◆ RECORDS FOR THIS EXERCISE
• • • •
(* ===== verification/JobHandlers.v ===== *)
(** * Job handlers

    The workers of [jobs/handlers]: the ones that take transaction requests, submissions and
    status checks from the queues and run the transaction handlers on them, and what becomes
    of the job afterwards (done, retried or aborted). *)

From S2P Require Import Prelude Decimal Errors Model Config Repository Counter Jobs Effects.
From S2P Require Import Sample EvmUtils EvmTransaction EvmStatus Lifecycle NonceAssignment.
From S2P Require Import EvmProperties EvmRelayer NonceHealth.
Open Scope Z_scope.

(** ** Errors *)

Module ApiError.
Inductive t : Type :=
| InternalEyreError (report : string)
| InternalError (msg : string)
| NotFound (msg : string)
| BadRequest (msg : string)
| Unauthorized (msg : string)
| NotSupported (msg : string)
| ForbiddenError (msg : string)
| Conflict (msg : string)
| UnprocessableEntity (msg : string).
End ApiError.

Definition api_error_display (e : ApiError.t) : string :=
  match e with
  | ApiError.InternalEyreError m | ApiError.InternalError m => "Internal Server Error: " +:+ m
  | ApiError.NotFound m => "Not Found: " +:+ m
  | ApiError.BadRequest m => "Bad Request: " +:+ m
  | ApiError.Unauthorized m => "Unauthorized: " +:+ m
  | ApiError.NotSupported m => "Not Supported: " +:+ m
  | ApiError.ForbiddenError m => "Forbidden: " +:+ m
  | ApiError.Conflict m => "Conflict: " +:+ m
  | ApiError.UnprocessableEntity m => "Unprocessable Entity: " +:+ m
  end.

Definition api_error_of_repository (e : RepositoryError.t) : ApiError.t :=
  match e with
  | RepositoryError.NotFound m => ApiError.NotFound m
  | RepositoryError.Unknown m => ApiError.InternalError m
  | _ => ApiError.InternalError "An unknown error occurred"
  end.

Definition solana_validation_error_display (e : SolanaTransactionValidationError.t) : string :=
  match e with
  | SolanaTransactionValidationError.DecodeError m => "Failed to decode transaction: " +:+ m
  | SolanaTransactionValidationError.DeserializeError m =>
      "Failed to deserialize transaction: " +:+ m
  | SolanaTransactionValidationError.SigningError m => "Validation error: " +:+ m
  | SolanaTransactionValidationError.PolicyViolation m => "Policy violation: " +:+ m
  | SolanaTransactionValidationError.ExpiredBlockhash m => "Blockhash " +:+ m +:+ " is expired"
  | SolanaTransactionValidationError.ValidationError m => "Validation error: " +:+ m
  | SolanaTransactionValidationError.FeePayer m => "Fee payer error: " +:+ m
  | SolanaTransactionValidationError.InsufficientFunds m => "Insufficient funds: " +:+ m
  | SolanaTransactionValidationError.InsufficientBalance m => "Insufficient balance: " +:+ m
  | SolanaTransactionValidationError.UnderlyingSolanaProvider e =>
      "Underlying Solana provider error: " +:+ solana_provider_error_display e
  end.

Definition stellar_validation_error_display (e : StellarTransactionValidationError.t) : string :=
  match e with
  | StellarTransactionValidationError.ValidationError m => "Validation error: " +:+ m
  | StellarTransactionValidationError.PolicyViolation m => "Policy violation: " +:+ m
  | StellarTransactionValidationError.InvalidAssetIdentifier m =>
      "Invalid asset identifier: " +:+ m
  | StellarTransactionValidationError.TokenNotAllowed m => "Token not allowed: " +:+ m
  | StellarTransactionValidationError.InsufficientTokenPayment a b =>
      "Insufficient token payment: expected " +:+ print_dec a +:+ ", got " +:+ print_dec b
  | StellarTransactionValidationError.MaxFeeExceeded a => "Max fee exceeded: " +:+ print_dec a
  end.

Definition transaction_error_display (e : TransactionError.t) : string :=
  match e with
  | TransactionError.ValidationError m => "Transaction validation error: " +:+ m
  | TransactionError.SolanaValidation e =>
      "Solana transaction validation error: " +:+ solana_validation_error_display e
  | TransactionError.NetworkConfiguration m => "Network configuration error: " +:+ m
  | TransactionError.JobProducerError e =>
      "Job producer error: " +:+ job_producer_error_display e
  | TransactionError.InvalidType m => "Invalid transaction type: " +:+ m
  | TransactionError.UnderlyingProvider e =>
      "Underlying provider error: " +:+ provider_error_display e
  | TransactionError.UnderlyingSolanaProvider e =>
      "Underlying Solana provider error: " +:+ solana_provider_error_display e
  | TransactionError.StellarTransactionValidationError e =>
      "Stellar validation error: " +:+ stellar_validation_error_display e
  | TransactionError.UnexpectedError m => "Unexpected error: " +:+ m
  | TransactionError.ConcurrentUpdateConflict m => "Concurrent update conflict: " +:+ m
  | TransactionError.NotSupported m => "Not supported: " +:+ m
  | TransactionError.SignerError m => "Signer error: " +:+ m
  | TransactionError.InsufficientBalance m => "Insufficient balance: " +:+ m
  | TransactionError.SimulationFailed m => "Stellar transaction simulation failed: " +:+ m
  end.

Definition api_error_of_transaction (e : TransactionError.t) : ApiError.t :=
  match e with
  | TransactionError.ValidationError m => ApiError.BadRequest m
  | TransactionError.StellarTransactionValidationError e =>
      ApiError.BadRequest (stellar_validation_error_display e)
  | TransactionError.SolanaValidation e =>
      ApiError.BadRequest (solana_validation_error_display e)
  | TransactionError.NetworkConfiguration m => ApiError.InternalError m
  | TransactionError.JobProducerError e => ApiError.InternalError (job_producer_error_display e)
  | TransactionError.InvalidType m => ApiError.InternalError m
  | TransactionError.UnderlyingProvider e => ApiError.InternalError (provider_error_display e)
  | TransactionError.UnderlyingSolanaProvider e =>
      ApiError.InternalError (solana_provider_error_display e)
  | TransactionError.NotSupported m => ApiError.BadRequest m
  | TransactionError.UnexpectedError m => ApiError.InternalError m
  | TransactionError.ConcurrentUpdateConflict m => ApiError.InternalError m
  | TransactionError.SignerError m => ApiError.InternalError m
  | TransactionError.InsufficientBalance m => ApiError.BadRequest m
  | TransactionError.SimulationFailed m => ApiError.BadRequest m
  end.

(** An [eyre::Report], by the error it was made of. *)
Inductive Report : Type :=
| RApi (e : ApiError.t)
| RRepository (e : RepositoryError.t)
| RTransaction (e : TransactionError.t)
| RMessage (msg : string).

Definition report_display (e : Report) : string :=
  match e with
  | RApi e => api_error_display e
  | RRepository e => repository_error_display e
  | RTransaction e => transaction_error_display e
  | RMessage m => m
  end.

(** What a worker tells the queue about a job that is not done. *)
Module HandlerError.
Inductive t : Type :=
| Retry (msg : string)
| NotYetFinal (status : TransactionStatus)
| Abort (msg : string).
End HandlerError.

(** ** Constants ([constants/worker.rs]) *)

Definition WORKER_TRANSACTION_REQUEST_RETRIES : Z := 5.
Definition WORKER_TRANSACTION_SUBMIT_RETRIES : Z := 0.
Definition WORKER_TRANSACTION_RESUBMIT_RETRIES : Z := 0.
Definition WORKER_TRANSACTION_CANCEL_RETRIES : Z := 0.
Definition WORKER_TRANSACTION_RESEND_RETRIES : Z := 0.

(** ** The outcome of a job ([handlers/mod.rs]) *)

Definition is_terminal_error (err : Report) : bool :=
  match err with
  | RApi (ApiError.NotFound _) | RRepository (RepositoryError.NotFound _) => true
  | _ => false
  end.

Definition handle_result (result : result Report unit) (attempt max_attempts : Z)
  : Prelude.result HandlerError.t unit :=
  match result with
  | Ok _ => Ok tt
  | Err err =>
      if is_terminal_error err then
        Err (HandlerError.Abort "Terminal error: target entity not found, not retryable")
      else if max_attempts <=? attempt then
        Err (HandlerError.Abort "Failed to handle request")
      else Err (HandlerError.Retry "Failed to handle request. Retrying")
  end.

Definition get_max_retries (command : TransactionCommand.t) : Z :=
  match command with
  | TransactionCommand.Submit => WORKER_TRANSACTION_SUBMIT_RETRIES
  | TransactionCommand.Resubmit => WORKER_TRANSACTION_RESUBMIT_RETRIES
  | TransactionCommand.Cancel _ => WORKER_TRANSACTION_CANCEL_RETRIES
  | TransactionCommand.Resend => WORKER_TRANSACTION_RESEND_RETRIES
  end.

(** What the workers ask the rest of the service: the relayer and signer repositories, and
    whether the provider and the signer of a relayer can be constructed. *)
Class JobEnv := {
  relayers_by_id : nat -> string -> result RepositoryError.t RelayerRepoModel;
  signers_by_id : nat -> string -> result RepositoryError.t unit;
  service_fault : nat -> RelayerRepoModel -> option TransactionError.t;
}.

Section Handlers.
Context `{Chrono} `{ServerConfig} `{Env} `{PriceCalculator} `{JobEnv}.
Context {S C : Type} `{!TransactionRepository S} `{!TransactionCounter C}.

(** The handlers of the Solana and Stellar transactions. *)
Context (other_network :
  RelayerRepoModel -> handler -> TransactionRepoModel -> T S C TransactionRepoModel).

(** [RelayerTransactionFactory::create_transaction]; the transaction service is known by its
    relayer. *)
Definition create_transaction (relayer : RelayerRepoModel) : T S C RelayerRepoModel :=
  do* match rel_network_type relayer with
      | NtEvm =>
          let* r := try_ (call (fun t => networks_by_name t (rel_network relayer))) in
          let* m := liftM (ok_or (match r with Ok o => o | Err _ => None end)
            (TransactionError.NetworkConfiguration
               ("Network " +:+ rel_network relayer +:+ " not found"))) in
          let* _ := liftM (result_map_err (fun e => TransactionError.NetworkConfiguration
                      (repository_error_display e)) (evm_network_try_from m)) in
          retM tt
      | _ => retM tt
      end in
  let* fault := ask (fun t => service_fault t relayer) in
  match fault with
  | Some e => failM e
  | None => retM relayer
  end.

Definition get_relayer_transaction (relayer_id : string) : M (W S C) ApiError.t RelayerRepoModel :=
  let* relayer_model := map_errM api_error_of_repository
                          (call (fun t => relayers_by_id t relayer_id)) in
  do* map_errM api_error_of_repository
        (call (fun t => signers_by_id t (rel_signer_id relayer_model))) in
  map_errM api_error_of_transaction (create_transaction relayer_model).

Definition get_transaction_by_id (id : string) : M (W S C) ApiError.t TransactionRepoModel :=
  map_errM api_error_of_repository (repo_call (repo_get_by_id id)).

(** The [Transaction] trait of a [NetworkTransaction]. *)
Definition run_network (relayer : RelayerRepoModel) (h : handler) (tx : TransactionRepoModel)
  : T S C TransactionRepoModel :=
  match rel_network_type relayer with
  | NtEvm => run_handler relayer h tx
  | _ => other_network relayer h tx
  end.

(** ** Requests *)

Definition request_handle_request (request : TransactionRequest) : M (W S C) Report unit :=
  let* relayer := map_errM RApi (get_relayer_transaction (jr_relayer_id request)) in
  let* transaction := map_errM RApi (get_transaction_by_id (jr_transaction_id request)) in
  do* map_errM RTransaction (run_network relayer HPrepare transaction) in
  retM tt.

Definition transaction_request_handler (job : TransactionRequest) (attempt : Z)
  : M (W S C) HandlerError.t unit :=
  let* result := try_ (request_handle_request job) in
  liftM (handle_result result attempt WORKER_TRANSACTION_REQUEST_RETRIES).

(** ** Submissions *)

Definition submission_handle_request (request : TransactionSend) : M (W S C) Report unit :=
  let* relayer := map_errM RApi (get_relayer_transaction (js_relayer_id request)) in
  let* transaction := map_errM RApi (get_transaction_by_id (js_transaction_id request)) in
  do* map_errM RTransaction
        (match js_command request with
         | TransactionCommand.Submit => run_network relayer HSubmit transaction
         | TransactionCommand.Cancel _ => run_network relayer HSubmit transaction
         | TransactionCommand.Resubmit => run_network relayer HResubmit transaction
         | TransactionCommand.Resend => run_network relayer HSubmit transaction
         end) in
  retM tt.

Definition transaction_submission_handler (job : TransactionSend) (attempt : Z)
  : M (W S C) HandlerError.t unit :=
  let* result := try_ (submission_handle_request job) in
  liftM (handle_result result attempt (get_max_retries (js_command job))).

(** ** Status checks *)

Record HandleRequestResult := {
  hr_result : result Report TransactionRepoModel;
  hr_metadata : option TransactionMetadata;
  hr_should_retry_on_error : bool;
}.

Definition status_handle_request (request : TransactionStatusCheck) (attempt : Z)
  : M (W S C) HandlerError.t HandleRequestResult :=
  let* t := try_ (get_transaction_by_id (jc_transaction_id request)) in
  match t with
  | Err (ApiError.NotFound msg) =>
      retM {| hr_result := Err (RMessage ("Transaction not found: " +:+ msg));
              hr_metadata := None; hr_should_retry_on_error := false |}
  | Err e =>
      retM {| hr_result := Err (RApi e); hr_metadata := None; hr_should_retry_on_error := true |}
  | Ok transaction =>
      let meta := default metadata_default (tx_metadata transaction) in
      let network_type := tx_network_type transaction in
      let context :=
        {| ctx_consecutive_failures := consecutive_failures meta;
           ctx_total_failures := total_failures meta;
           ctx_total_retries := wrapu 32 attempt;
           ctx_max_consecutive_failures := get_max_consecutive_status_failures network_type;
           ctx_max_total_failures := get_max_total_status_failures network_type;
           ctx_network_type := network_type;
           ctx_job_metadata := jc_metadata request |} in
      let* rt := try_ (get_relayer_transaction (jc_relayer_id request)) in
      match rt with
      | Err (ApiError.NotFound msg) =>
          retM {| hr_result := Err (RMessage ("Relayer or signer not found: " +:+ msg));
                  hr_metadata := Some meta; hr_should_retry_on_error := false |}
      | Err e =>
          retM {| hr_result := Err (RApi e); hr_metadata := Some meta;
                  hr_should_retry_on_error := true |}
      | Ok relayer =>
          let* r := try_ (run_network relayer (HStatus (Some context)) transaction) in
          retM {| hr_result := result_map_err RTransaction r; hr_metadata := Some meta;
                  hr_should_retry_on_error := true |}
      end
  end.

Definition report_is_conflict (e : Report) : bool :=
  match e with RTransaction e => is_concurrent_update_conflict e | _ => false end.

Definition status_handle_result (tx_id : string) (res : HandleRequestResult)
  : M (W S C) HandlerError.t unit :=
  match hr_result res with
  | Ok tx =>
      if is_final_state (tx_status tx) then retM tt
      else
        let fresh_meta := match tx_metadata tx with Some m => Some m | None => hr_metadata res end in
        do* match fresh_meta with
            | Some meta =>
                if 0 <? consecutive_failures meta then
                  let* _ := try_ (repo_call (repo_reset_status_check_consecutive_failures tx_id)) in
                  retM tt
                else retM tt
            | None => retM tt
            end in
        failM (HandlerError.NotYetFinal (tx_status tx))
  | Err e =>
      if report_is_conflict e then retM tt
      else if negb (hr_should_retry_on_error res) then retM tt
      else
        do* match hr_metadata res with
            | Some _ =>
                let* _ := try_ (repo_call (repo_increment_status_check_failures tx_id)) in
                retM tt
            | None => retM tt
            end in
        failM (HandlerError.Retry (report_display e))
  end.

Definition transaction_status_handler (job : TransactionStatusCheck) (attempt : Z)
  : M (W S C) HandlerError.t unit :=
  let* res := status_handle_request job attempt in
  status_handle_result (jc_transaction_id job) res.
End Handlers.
• • • •
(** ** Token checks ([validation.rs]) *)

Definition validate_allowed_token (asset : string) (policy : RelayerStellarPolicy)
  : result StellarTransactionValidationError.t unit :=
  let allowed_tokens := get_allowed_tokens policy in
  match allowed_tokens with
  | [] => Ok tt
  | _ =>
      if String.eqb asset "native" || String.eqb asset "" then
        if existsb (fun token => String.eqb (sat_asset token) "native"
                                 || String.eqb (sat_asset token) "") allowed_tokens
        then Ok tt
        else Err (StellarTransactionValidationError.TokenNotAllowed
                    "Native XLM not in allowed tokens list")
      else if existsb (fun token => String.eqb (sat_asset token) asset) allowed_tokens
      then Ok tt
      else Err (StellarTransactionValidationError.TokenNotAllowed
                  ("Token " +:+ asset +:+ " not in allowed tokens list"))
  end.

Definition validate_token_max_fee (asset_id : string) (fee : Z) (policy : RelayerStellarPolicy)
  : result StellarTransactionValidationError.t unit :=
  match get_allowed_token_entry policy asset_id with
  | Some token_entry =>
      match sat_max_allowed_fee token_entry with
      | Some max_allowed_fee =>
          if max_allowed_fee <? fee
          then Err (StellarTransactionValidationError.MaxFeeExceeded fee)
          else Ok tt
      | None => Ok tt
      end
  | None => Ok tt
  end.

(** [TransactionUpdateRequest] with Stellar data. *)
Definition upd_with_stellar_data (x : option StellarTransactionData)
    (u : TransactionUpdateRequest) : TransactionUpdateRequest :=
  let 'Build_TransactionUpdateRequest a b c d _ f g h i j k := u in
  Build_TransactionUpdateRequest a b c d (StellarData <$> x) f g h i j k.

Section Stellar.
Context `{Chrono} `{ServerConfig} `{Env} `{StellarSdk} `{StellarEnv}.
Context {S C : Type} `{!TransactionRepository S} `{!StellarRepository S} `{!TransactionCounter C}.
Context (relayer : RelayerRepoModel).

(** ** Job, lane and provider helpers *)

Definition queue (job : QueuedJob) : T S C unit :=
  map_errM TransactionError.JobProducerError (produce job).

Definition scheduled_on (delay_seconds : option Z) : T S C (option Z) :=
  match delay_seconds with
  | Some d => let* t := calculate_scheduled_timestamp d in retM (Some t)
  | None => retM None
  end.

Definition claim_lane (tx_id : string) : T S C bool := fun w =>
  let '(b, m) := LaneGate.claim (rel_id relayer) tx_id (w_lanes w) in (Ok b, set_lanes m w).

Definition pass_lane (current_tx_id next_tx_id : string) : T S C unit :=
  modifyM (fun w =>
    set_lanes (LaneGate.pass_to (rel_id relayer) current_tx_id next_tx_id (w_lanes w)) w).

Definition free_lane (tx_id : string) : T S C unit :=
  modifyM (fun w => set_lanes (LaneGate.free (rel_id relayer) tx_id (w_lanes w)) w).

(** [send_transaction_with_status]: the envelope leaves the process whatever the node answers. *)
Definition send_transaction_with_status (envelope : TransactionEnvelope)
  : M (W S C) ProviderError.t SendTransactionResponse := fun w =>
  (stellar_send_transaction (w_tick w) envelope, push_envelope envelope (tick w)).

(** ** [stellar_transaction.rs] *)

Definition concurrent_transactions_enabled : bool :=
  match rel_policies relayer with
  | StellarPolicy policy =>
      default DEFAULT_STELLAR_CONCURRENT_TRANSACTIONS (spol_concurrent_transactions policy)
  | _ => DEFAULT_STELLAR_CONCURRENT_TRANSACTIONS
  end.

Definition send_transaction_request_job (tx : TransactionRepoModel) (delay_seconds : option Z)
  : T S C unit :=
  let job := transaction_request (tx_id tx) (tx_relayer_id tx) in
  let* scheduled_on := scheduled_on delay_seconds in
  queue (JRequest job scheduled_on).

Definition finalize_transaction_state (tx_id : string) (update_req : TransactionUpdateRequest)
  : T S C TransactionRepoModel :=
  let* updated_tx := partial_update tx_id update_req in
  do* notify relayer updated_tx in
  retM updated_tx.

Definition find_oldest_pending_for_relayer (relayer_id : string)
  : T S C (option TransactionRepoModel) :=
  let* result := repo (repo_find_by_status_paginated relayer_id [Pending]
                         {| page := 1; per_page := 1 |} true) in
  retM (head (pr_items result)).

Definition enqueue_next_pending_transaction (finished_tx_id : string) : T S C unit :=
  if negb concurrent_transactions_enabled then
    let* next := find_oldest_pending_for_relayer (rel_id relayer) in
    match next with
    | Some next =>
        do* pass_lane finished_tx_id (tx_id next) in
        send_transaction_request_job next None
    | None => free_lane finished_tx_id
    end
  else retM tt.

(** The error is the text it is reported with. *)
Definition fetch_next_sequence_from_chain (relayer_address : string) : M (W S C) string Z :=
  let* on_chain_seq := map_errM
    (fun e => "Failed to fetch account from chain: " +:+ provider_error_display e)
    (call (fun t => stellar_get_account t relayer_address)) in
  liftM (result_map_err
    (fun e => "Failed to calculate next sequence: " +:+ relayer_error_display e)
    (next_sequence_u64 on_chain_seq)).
• • • •
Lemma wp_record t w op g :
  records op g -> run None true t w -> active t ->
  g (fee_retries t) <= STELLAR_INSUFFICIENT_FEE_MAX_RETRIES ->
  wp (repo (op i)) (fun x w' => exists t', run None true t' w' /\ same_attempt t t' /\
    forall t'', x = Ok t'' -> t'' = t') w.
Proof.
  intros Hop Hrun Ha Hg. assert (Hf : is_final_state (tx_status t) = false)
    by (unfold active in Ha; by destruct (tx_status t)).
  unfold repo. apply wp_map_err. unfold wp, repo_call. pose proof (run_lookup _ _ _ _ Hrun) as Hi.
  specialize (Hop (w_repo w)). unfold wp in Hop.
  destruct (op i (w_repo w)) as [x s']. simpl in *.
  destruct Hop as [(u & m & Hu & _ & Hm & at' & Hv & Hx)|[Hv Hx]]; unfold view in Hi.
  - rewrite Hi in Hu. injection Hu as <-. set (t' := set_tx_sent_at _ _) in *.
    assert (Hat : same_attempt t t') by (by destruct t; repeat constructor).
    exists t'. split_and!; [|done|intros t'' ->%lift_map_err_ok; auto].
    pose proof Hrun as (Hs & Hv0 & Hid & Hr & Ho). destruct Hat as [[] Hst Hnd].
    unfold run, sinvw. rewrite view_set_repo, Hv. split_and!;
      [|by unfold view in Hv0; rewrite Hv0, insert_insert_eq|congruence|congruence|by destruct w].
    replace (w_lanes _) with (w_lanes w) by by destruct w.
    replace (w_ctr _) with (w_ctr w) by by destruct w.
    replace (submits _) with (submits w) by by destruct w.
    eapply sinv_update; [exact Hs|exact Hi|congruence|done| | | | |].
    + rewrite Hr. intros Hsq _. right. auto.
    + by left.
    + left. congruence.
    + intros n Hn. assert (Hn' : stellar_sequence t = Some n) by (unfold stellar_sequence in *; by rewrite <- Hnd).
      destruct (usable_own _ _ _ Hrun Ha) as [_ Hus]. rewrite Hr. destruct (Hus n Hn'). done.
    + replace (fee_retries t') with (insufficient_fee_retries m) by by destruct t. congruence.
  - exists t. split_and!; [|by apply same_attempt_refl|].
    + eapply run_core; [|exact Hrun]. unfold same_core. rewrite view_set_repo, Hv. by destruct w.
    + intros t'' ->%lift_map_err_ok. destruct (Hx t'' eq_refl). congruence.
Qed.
• • • •
◆ EXERCISE DESCRIPTION
Look above for the line containing "let network_type := tx_network_type" and the line containing "Definition status_handle_result (tx_id". Transcribe both, with the lines between them, exactly.

◆ ANSWER
      let network_type := tx_network_type transaction in
      let context :=
        {| ctx_consecutive_failures := consecutive_failures meta;
           ctx_total_failures := total_failures meta;
           ctx_total_retries := wrapu 32 attempt;
           ctx_max_consecutive_failures := get_max_consecutive_status_failures network_type;
           ctx_max_total_failures := get_max_total_status_failures network_type;
           ctx_network_type := network_type;
           ctx_job_metadata := jc_metadata request |} in
      let* rt := try_ (get_relayer_transaction (jc_relayer_id request)) in
      match rt with
      | Err (ApiError.NotFound msg) =>
          retM {| hr_result := Err (RMessage ("Relayer or signer not found: " +:+ msg));
                  hr_metadata := Some meta; hr_should_retry_on_error := false |}
      | Err e =>
          retM {| hr_result := Err (RApi e); hr_metadata := Some meta;
                  hr_should_retry_on_error := true |}
      | Ok relayer =>
          let* r := try_ (run_network relayer (HStatus (Some context)) transaction) in
          retM {| hr_result := result_map_err RTransaction r; hr_metadata := Some meta;
                  hr_should_retry_on_error := true |}
      end
  end.

Definition report_is_conflict (e : Report) : bool :=
  match e with RTransaction e => is_concurrent_update_conflict e | _ => false end.

Definition status_handle_result (tx_id : string) (res : HandleRequestResult)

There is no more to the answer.